Gather from the listing below each line that includes the word "interface", and copy it.

#### Data records:
◇ ◇ ◇ ◇ ◇ ◇ ◇

(* ===== verification/Built.v ===== *)
(** * The built topology of columnar/built.go

    One logical partition runs through the nodes in order, with processor instances of its own that
    survive between the runs. The codecs, the processors and the batches are an interface here: columns
    and their values do not matter to the engine, and neither does the memory they live in (the
    reference counts of the batches are not modelled). *)

From S2P Require Import Prelude GoStd Kafka Store Topology.

(** ** The interface to codecs and processors *)

Section Kit.
Context (X E frame codec factory proc : Type).

(** Codecs act on a world [X] (a schema cache, a registry); a processor changes its own state. [Process]
    returns the batches it forwards. *)
Record Kit := MkKit {
  Decode : codec → bytes → list ConsumedRecord → io X E frame;
  Encode : codec → bytes → frame → io X E (list ProduceRecord);
  concatenate : list frame → result E frame;
  new_processor : factory → proc;
  newStatefulJoinProcessor : Join → proc;
  Process : frame → io proc E (list frame);
  processSides : list frame → list frame → io proc E (list frame);
  stateful : proc → bool;
  Snapshot : proc → result E bytes;
  Restore : bytes → io proc E unit
}.
End Kit.
Arguments Decode {X E frame codec factory proc}.
Arguments Encode {X E frame codec factory proc}.
Arguments concatenate {X E frame codec factory proc}.
Arguments new_processor {X E frame codec factory proc}.
Arguments newStatefulJoinProcessor {X E frame codec factory proc}.
Arguments Process {X E frame codec factory proc}.
Arguments processSides {X E frame codec factory proc}.
Arguments stateful {X E frame codec factory proc}.
Arguments Snapshot {X E frame codec factory proc}.
Arguments Restore {X E frame codec factory proc}.

(** [ForeignRecord] is the engine's own error; [Panic] stands for an index out of range, a nil codec or a
    nil processor. *)
Inductive run_error (E : Type) := KitError (e : E) | ForeignRecord | Panic.
Arguments KitError {E}.
Arguments ForeignRecord {E}.
Arguments Panic {E}.

(** The processors of every partition, by node index; the records of one run, by topic; and the batches of
    every node. *)
Abbreviation processors proc := (gmap Z (gmap nat proc)).
Abbreviation inputs := (gmap bytes (list ConsumedRecord)).
Abbreviation frames frame := (gmap Z (list frame)).

Section Built.
Context {X E frame codec factory proc : Type}.
Context (kit : Kit X E frame codec factory proc) (t : Topology codec factory).

Definition fresh_processor (node : nodeDefinition codec factory) : option proc :=
  match nd_kind node with
  | nodeOperator => new_processor kit <$> nd_processor node
  | nodeJoin => Some (newStatefulJoinProcessor kit (nd_join node))
  | _ => None
  end.

Definition fresh_processors : gmap nat proc := omap fresh_processor (map_seq 0 (top_nodes t) : gmap nat _).

(** The processors of a partition, made on the first use. *)
Definition partitionProcessors (partition : Z) (ps : processors proc) : processors proc * gmap nat proc :=
  match ps !! partition with
  | Some existing => (ps, existing)
  | None => (<[partition := fresh_processors]> ps, fresh_processors)
  end.

(** ** One run *)

Definition lift_kit {A} (m : io X E A) : io (processors proc * X) (run_error E) A :=
  λ '(ps, x), let '(r, x) := m x in (rmap_err KitError r, (ps, x)).

Definition panic {A} : io (processors proc * X) (run_error E) A := io_fail Panic.
Lemma process_partitions_outcomes policy by_p partitions ps0 outputs prior c outs prior' c' :
  NoDup partitions → (∀ p, p ∈ partitions → prior !! p = None) → round_inv ps0 prior (cy_processors c) →
  process_loop policy by_p partitions outputs prior c = (Ok (outs, prior'), c') →
  (∀ q, q ∉ partitions → cy_processors c' !! q = cy_processors c !! q) ∧
  ∃ per, outs = outputs ++ concat per ∧
    Forall2 (λ p made, batch_outcome policy ps0 (cy_processors c') (default ∅ (by_p !! p)) p made) partitions per.
Proof.
  revert outputs prior c. induction partitions as [|p partitions IH]; intros outputs prior c Hn Hnew Hi; cbn.
  - intros [= <- <- <-]. split; [done|]. exists []. cbn. by rewrite app_nil_r.
  - apply NoDup_cons in Hn as [Hp Hn]. pose proof (Hnew p (list_elem_of_here _ _)) as Hnone.
    destruct (priorStateOf kit t p (cy_processors c)) as [before|e] eqn:Hb; [|done].
    destruct (RunPartitionBatches _ _ _ _ _) as [r1 [ps w]] eqn:Hrun.
    destruct (round_inv_batch _ _ _ _ _ _ _ _ _ _ Hi Hnone Hb Hrun) as [Hi' Hback].
    destruct (sound_runPartition kit t p _ Hgraph _ _ _ _ _ (round_inv_same_world _ _ _ Hi) Hrun) as (_ & Hother & _).
    assert (cy_processors c !! p = ps0 !! p) as Hstart by (by apply Hi).
    destruct r1 as [out|e]; cbn.
    + destruct (since w) as [nanos w']. intros Hrest.
      apply IH in Hrest as (Hq & per & -> & Hper); [|done| |done].
      2:{ intros q Hq. rewrite lookup_insert_ne; [by apply Hnew, list_elem_of_further|congruence]. }
      cbn in Hq. split.
      * intros q [Hne Hq']%not_elem_of_cons. by rewrite Hq, Hother.
      * exists (out :: per). rewrite <- (assoc_L (++)). split; [done|]. constructor; [|done].
        exists (cy_processors c), (cy_world c), (Ok out), ps, w. split_and!; try done. by apply Hq.
    + rewrite Hback. destruct (_ || _) eqn:Hor; [done|]. apply orb_false_iff in Hor as [Ha Hre].
      apply bool_decide_eq_false in Ha. destruct (since w) as [nanos w']. intros Hrest.
      apply IH in Hrest as (Hq & per & -> & Hper); [|done| |done].
      2:{ intros q Hq. by apply Hnew, list_elem_of_further. }
      cbn in Hq. split.
      * intros q [Hne Hq']%not_elem_of_cons. by rewrite Hq.
      * eexists (_ :: per). rewrite <- (assoc_L (++)). split; [done|]. constructor; [|done].
        exists (cy_processors c), (cy_world c), (Err e), ps, w. split_and!; try done.
        -- by rewrite Hq.
        -- by destruct (policy_Action policy).
Qed.

Lemma by_partition_fold (kept : list (TopicPartition * list ConsumedRecord)) (m : gmap Z inputs) p topic :
  NoDup (map fst kept) →
  records_of (default ∅ (fold_left (λ m p, <[tp_Partition p.1 := <[tp_Topic p.1 := p.2]>
    (default ∅ (m !! tp_Partition p.1))]> m) kept m !! p)) topic =
  match (list_to_map kept : gmap TopicPartition _) !! MkTP topic p with
  | Some records => records
  | None => records_of (default ∅ (m !! p)) topic
  end.
Proof.
  revert m. induction kept as [|[[topic' p'] records] kept IH]; intros m; cbn; [done|].
  intros [Hni Hn]%NoDup_cons. rewrite IH by done.
  destruct (decide (MkTP topic' p' = MkTP topic p)) as [[= -> ->]|Hne].
  - rewrite lookup_insert_eq. rewrite not_elem_of_list_to_map_1 by done. rewrite lookup_insert_eq. cbn.
    unfold records_of. by rewrite lookup_insert_eq.
  - rewrite (lookup_insert_ne _ (MkTP topic' p')) by done. destruct (list_to_map kept !! MkTP topic p); [done|].
    destruct (decide (p' = p)) as [->|]; [|by rewrite lookup_insert_ne].
    rewrite lookup_insert_eq. cbn. unfold records_of. rewrite lookup_insert_ne; [done|]. congruence.
Qed.

Lemma by_partition_records kept tp records :
  NoDup (map fst kept) → (tp, records) ∈ kept →
  records_of (default ∅ (by_partition kept !! tp_Partition tp)) (tp_Topic tp) = records.
Proof.
  intros Hn Hin. unfold by_partition. rewrite by_partition_fold by done. destruct tp. cbn.
  by rewrite (elem_of_list_to_map_1 kept _ records Hn Hin).
Qed.

(** C25: no batch is lost in silence. In a round that succeeds, the outputs are, for the partitions in
    ascending order, what each one's batch made; the batch ran on the processors that the partition had
    after the poll, over exactly the records kept for it; it succeeded, and its processors are the ones it
    left; or it failed with an error that no retry mends, its processors are as before, and its records are
    dropped by the policy that skips or dead-lettered one by one by the policy that forwards. The policy
    that fails lets no failed batch through. *)
Theorem policy_decides policy pollTimeout c processed c' :
  engine_ok kit t (cy_processors c) → process policy pollTimeout c = (Ok processed, c') →
  ∃ polled c1 kept c2 per,
    polls pollTimeout c = (Ok polled, c1) ∧ keep_records polled c1 = (kept, c2) ∧
    pp_outputs processed = concat per ∧
    Forall2 (λ p made, batch_outcome policy (cy_processors c1) (cy_processors c')
               (default ∅ (by_partition kept !! p)) p made)
      (sorted_ints (map (λ p, tp_Partition p.1) kept)) per ∧
    ∀ tp records, NoDup (map fst kept) → (tp, records) ∈ kept →
      tp_Partition tp ∈ sorted_ints (map (λ p, tp_Partition p.1) kept) ∧
      records_of (default ∅ (by_partition kept !! tp_Partition tp)) (tp_Topic tp) = records.
Proof.
  intros Ho. unfold processPoll. destruct (validate policy); cbn [negb]; [|done].
  unfold io_bind at 1. destruct (polls pollTimeout c) as [r1 c1] eqn:Hpoll. pose proof (poll_ok _ _ _ _ Ho Hpoll) as Ho1.
  destruct r1 as [polled|e]; [|done]. destruct (keep_records polled c1) as [kept c2] eqn:Hk.
  pose proof (keep_records_processors _ _ _ _ Hk) as Hpk.
  unfold io_bind. destruct (process_partitions _ _ _ _ _ _ _ _ _ _ _ _) as [r2 c3] eqn:Hp.
  destruct r2 as [[outs prior]|e]; [|done]. destruct (reach_barrier _ _) as [offsets b]. intros [= <- <-].
  apply process_partitions_outcomes with (ps0 := cy_processors c1) in Hp as (_ & per & Houts & Hper).
  - exists polled, c1, kept, c2, per. cbn in Houts. split_and!; try done. intros tp records Hn Hin. split.
    + unfold sorted_ints. rewrite merge_sort_Permutation. apply elem_of_remove_dups.
      change (map ?f ?l) with (f <$> l). apply list_elem_of_fmap. by exists (tp, records).
    + by apply by_partition_records.
  - unfold sorted_ints. rewrite merge_sort_Permutation. apply NoDup_remove_dups.
  - intros p _. apply lookup_empty.
  - rewrite Hpk. by apply round_inv_start.
Qed.
End Rollback.

(** ** Concrete rounds *)

Lemma demo_names : NoDup (map nd_name (top_nodes demo_graph)).
Proof. by_decide. Qed.

(** The broker refuses the sends of a round that counted two records in partition 0. *)
Definition demo_refused := demo_round FailPolicy (demo_cycle demo_engine (demo_broker 1)).

Lemma demo_refused_err : demo_refused.1 = Err (CallError tt).
Proof. vm_compute. reflexivity. Qed.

◇ ◇ ◇ ◇ ◇ ◇ ◇

#### Response to this task:
    survive between the runs. The codecs, the processors and the batches are an interface here: columns
(** ** The interface to codecs and processors *)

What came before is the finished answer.